None of this is to say that the pro eSports circuit isn’t beset by the same problems facing other lucrative sports. Numerous events and teams have been fined and banned from major tournaments for refusing to honor contracts or pay players on time, while other teams have disbanded in protest at underpayment. Some events have been censured for failing to pay prize money, and America’s infamous vulture capitalist Martin Shkreli—the guy who’s made headlines for everything from price-gouging lifesaving HIV and cancer medications to being arrested on securities fraud charges —still owes around $75,000 to players and coaches ensnared in his short-lived and ill-fated foray into the pro League of Legends scene last year.

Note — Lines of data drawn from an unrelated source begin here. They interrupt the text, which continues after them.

(** [data.job.phase] throws on a payload without a job, which the chain catches. *)
Definition applyLoadedStatus (data : option OssUpdateStatus) (now : Z) (w : OssWorld) : OssWorld :=
  if w.(ow_hook).(oh_cancelled) then w
  else match data with
       | None => w
       | Some data =>
         let w := persistStatus data w in
         let stored := truthy (readUpdateTarget w.(ow_storage)) in
         let live := match stored with Some _ => versionsMatch (Some data.(us_current)) stored | None => false end in
         if live then
           upd (fun h => h <| oh_target := None |>) (w <| ow_storage := clearUpdateTarget w.(ow_storage) |>)
         else if (uj_state <$> data.(us_job) ≟ Some JobApplying) || bool_decide (is_Some stored) then
           let w := upd (fun h => setApplyError None (setApplying true (setShowProgress true
                      (h <| oh_target := readUpdateTarget w.(ow_storage) ∪ data.(us_latest) |>)))) w in
           match data.(us_job) with
           | None => handleLoadFailure now w
           | Some job =>
             let fallbackPhase := job.(uj_phase) ∪ (if decide (is_Some stored) then Some PhRestarting else None) in
             startJobPolling now (upd (setProgress fallbackPhase (jobProgressPercent (Some job) fallbackPhase)) w)
           end
         else w
       end.

(** *** The calls of the views *)

(** [apply] up to its request. *)
Definition apply_call (w : OssWorld) : OssWorld :=
  let w := match truthy (w.(ow_hook).(oh_status) ≫= us_latest) with
           | Some latest =>
             upd (fun h => h <| oh_target := Some latest |>)
               (w <| ow_storage := writeUpdateTarget latest w.(ow_storage) |>)
           | None => w
           end in
  oss_send FlApply
    (upd (fun h => setProgress (Some PhPreparing) (PHASE_PERCENT PhPreparing)
            (setApplyError None (setApplying true (setShowProgress true h)))) w).

Definition apply_answered (next : OssUpdateStatus) (now : Z) (w : OssWorld) : OssWorld :=
  if w.(ow_hook).(oh_cancelled) then w
  else
    let w := persistStatus next w in
    if versionsMatch (Some next.(us_current)) w.(ow_hook).(oh_target) then upd (flashAndReload now) w
    else
      let go := startJobPolling now
        (upd (setProgress (Some (default PhPreparing (next.(us_job) ≫= uj_phase)))
                (jobProgressPercent next.(us_job) (Some (default PhPreparing (next.(us_job) ≫= uj_phase))))) w) in
      match next.(us_job) with
      | Some job =>
        if job.(uj_state) ≟ JobFailed then
          upd (fun h => setProgress job.(uj_phase) (jobProgressPercent (Some job) None)
                 (setApplyError (Some (job_error job)) (setApplying false (stopJobPolling h)))) w
        else go
      | None => go
      end.

Definition isApplyInProgressError (err : JsError) : bool :=
  match err with
  | ErrApi e =>
    (e.(ae_status) =? 409)
    && (match e.(ae_detail) with Some (Jstring d) => d ≟ js "apply_in_progress" | _ => false end
        || (e.(ae_message) ≟ js "apply_in_progress"))
  | _ => false
  end.

Definition apply_failed (err : JsError) (now : Z) (w : OssWorld) : OssWorld :=
  let restarting := startJobPolling now (upd (setProgress (Some PhRestarting) (PHASE_PERCENT PhRestarting)) w) in
  if w.(ow_hook).(oh_cancelled) then w
  else if isApplyInProgressError err then startJobPolling now w
  else match err with
       | ErrApi e =>
         if (400 <=? e.(ae_status)) && (e.(ae_status) <? 500) then
           upd (fun h => setApplyError (Some e.(ae_message)) (setApplying false h)) w
         else restarting
       | _ => restarting
       end.

Definition check_replied (data : option OssUpdateStatus) (w : OssWorld) : OssWorld :=
  if w.(ow_hook).(oh_cancelled) then w
  else upd (fun h => h <| oh_checking := false |>) (match data with Some data => persistStatus data w | None => w end).

Definition settings_answered (next : OssUpdateStatus) (w : OssWorld) : OssWorld :=
  if w.(ow_hook).(oh_cancelled) then w else persistStatus next w.

Definition dismissProgress (h : OssHook) : OssHook :=
  let busy := h.(oh_applying) && negb (bool_decide (is_Some (truthy h.(oh_applyError)))) in
  let h := h <| oh_showProgress := h.(oh_showProgress) && busy |> in
  if busy then h else setApplyError None h.

(** *** Events *)

(** The answer to a request: a status ([None] when it has no [current]), a health report with
    its version, or what was thrown. *)
Inductive Answer :=
  | AnsStatus (data : option OssUpdateStatus)
  | AnsHealth (version : option jstr)
  | AnsError (err : JsError).

Definition replied (f : Flight) (a : Answer) (now : Z) (w : OssWorld) : OssWorld :=
  match f, a with
  | FlLoad, AnsStatus data => applyLoadedStatus data now w
  | FlLoad, AnsError _ => handleLoadFailure now w
  | FlTick target, AnsStatus data => tick_answered target data now w
  | FlTick target, AnsError _ => tick_failed target now w
  | FlHealth target, AnsHealth version => health_answered target version now w
  | FlCheck, AnsStatus data => check_replied data w
  | FlCheck, AnsError _ => check_replied None w
  | FlApply, AnsStatus (Some next) => apply_answered next now w
  | FlApply, AnsError err => apply_failed err now w
  | FlSettings, AnsStatus (Some next) => settings_answered next w
  | _, _ => w
  end.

There is also one huge caveat to all the moneymaking: gender. While women in pro sports frequently score less prize money than their male counterparts, in competitive eSports, they barely get a foot in the door in the first place—especially at the top level.
Many eSports tournaments and championships are still segregated by gender, which is a policy the International e-Sports Federation claims is necessary to “improve female representation” in the professional scene and combat the boys-club mentality that pervades the heavily male-skewed industry. Some high-profile female pro gamers accept that rationale as a temporary means towards creating a more welcoming culture, which is currently filled with abuse, sexual harassment, and the general filth that is routinely hurled at female streamers and gamers.
Outside of the co-ed sphere, however, all-female tournaments only attract only a fraction of the coverage and industry dollars of male championships. For example, the all-female Intel Challenge in Katowice, Poland offered a total prize pool of just $30,000 for its 2016 championship—a sum “never before seen” on the female circuit.
How (or even if) the eSports industry deals with these issues over the next few years will be interesting to watch. But with the pro gaming scene set to continue its explosive growth, the players who make it so profitable are probably better placed financially than the athletes sweating it out in Rio right now. When the Olympics come to an end, thousands of world-class athletes will recede from the spotlight—and any real chance of making serious money for another lengthy period of time. The 16th-placed team at The International, meanwhile, can shrug, pocket their cool $20,000 each, and start prepping for the next major tournament in a few months’ time.